Archaeological excavations have revealed that the site of the castle has been inhabited since Neolithic times.

Muslim Era

It has not been determined exactly when a castle or fortress was first built on the hill. The first written documentation referring to a castle at Lorca is of Muslim origin, which in the 9th century, indicates that the city of Lurqa was an important town in the area ruled by Theudimer (Tudmir). During Muslim rule, Lorca Castle was an impregnable fortress and its interior was divided into two sections by the Espaldón Wall. In the western part, there was an area used to protect livestock and grain in times of danger. The eastern part had a neighbourhood called the barrio de Alcalá.

After Reconquista

Lorca was conquered by the Castilian Infante Don Alfonso, the future Alfonso X, in 1244, and the fortress became a key defensive point against the Kingdom of Granada. For 250 years, Lorca Castle was a watchpoint on the border between the Christian kingdom of Murcia and the Muslim state of Granada.
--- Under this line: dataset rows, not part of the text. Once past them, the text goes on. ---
Definition presence_refresh_op (expected now : Z) (operation_id : string) (db : PresenceState.presence_db) :
    result AdminJournalOperationError (RhiAdminResponseDocument V * PresenceState.presence_db) :=
  match take 2 (List.filter (λ d, PresenceState.ds_singleton d =? 1) (PresenceState.pr_desired db)) with
  | [desired] =>
      let? generation := operation_row_u64 (PresenceState.ds_generation desired) in
      let? enabled := operation_row_u64 (PresenceState.ds_enabled desired) in
      let? target_count := operation_row_u64 (PresenceState.ds_target_count desired) in
      reject_if (negb (generation =? expected) || negb (enabled =? 1)) OpConflict ;?
      let? expected_value := bound_i64 expected in
      let rows := READ_GENERATION_SQL expected_value (PresenceState.pr_outboxes db) in
      reject_if ((length rows =? 0)%nat || (2 <? length rows)%nat) OpConflict ;?
      let? digests := document_digests [] rows in
      let? now := bound_i64 now in
      let? (outboxes, changed) :=
        storage (update_rows (refreshes expected_value) (refreshed_outbox now) (PresenceState.pr_outboxes db)) in
      reject_if ((changed =? 0) || (Z.of_nat (length rows) <? changed)) OpConflict ;?
      let? document :=
        map_err (λ _, OpBinding)
          (response contract PresenceRefresh
             (json_object
                [("document_digests", json_object digests);
                 ("generation", json_u64 expected);
                 ("operation_id", json_string operation_id);
                 ("state", json_string "pending");
                 ("target_count", json_u64 target_count)])) in
      Ok (document, PresenceState.with_outboxes db outboxes)
  | _ => Err OpBinding
  end.

Definition presence_refresh `{TransactionHost (admin_db PresenceState.presence_db)} (now_millis : handler Z)
    (request : RhiAdminRequestDocument) (db : admin_db PresenceState.presence_db) :
    handler (RhiAdminResponseDocument V) * admin_db PresenceState.presence_db :=
  match (let? model := request_model request in
         let? expected := required_u64 model "/expected_generation" in
         let? operation_id := required_operation_id request in
         let? now := now_millis in
         let? time := operation_time now in
         Ok (expected, operation_id, now, time)) with
  | Err e => (Err e, db)
  | Ok (expected, operation_id, now, time) =>
      let '(r, db) :=
        execute_database_admin_operation contract writable request time seven_days
          (presence_refresh_op expected now operation_id) db in
      (map_err map_journal_error r, db)
  end.

(** ** Presence state *)

Fixpoint presence_rows (digests : list (string * V)) (rows : list PresenceState.outbox_row) :
    handler (list (string * V) * list string) :=
  match rows with
  | [] => Ok (digests, [])
  | row :: rows =>
      let? kind := presence_kind (PresenceState.po_document_kind row) in
      let? digest := exact_blob 32 (PresenceState.po_event_sha256 row) in
      reject_if (map_contains kind digests) Internal ;?
      let? (digests, states) := presence_rows (digests ++ [(kind, json_string (lower_hex digest))]) rows in
      Ok (digests, PresenceState.po_state row :: states)
  end.

Definition shown_state (states : list string) : string :=
  if (length states =? 0)%nat then "dirty"
  else if PubState.one_of states "leased" then "submitted"
  else if PubState.one_of states "pending" then "pending"
  else if PubState.one_of states "blocked" then "failed"
  else if forallb (String.eqb "complete") states then "accepted"
  else if forallb (String.eqb "superseded") states then "dirty"
  else "unknown".

Definition presence_state `{TransactionHost PresenceState.presence_db} (generation : Z)
    (db : PresenceState.presence_db) : handler (string * list (string * V)) * PresenceState.presence_db :=
  let op db :=
    let? value := ok_or (try_from I64_MAX generation) Internal in
    let rows := READ_GENERATION_SQL value (PresenceState.pr_outboxes db) in
    reject_if (2 <? length rows)%nat Internal ;?
    let? (digests, states) := presence_rows [] rows in
    Ok ((shown_state states, digests), db) in
  let '(r, db) := transaction op db in (map_err (λ _, Internal) r, db).

(** ** Reconciliation refresh *)

Section refresh.
Context `{TransactionHost (admin_db Job.job_db), !TransactionHost Job.job_db}.
Context (mode : Job.RhiStateHostMode) (configuration : V).

(** Every failure of the transaction, a missing row included, becomes [Internal]. *)
Definition read_dirty_generation (trade : bytes) (db : Job.job_db) : handler Z * Job.job_db :=
  let op (db : Job.job_db) : handler (Z * Job.job_db) :=
    match take 2 (List.filter (λ r, bytes_eqb (Job.dirty_trade_id r) trade) (Job.dirty_generations db)) with
    | [] => Err NotFound
    | [row] => let? generation := row_u64 (Job.dirty_generation row) in Ok (generation, db)
    | _ => Err Internal
    end in
  let '(r, db) := transaction op db in (map_err (λ _, Internal) r, db).

Definition map_schedule_error (e : Job.RhiReconciliationJobErrorKind) : RhiAdminHandlerErrorKind :=
  match e with
  | Job.DirtyGenerationConflict => Conflict
  | Job.QueueFull => Unavailable
  | _ => Internal
  end.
Alfonso X ordered the construction of the towers known as the Alfonsina and Espolón Towers, and strengthened and fixed the walls. Hardly a trace of the Muslim fortress remained due to this reconstruction. Muslim traces remain in the foundation stones and the wall known as the muro del Espaldón.

The Jewish Quarter was found within the alcazaba, the Moorish fortification, separated from the rest of the city by its walls. The physical separation had the purpose of protecting the Jewish people in the town from harm, but also had the result of keeping Christians and Jews separate, with the Christians inhabiting the lower part of town.

The remains of the Jewish Quarter extended over an area of 5,700 square m, and 12 homes and a synagogue have been found; the synagogue dates from the 14th century and is the only one found in the Murcia. The streets of the town had an irregular layout, adapted to the landscape, and is divided into four terraces. The synagogue was in the central location, and around it were the homes. The homes were of rectangular shape, with various compartmentalized rooms. The living quarters were elevated and a common feature was benches attached to the walls, kitchens, stand for earthenware jars, or cupboards.

Modern history

With the disappearance of the frontier after the conquest of Granada in 1492, Lorca Castle no longer became as important as before. With the expulsion of the Jews by order of Ferdinand and Isabella, Lorca Castle was also depopulated as a result. The castle was abandoned completely, and was almost a complete ruin by the 18th century. In the 19th century, the castle was refurbished due to the War of Spanish Independence. The walls and structures were repaired or modified and its medieval look changed. A battery of cannons was installed, for example, during this time. In 1931 Lorca Castle was declared a National Historic Monument.

Currently, a parador (luxury hotel) has been built within the castle. As a result, archaeological discoveries have been found, including the Jewish Quarter.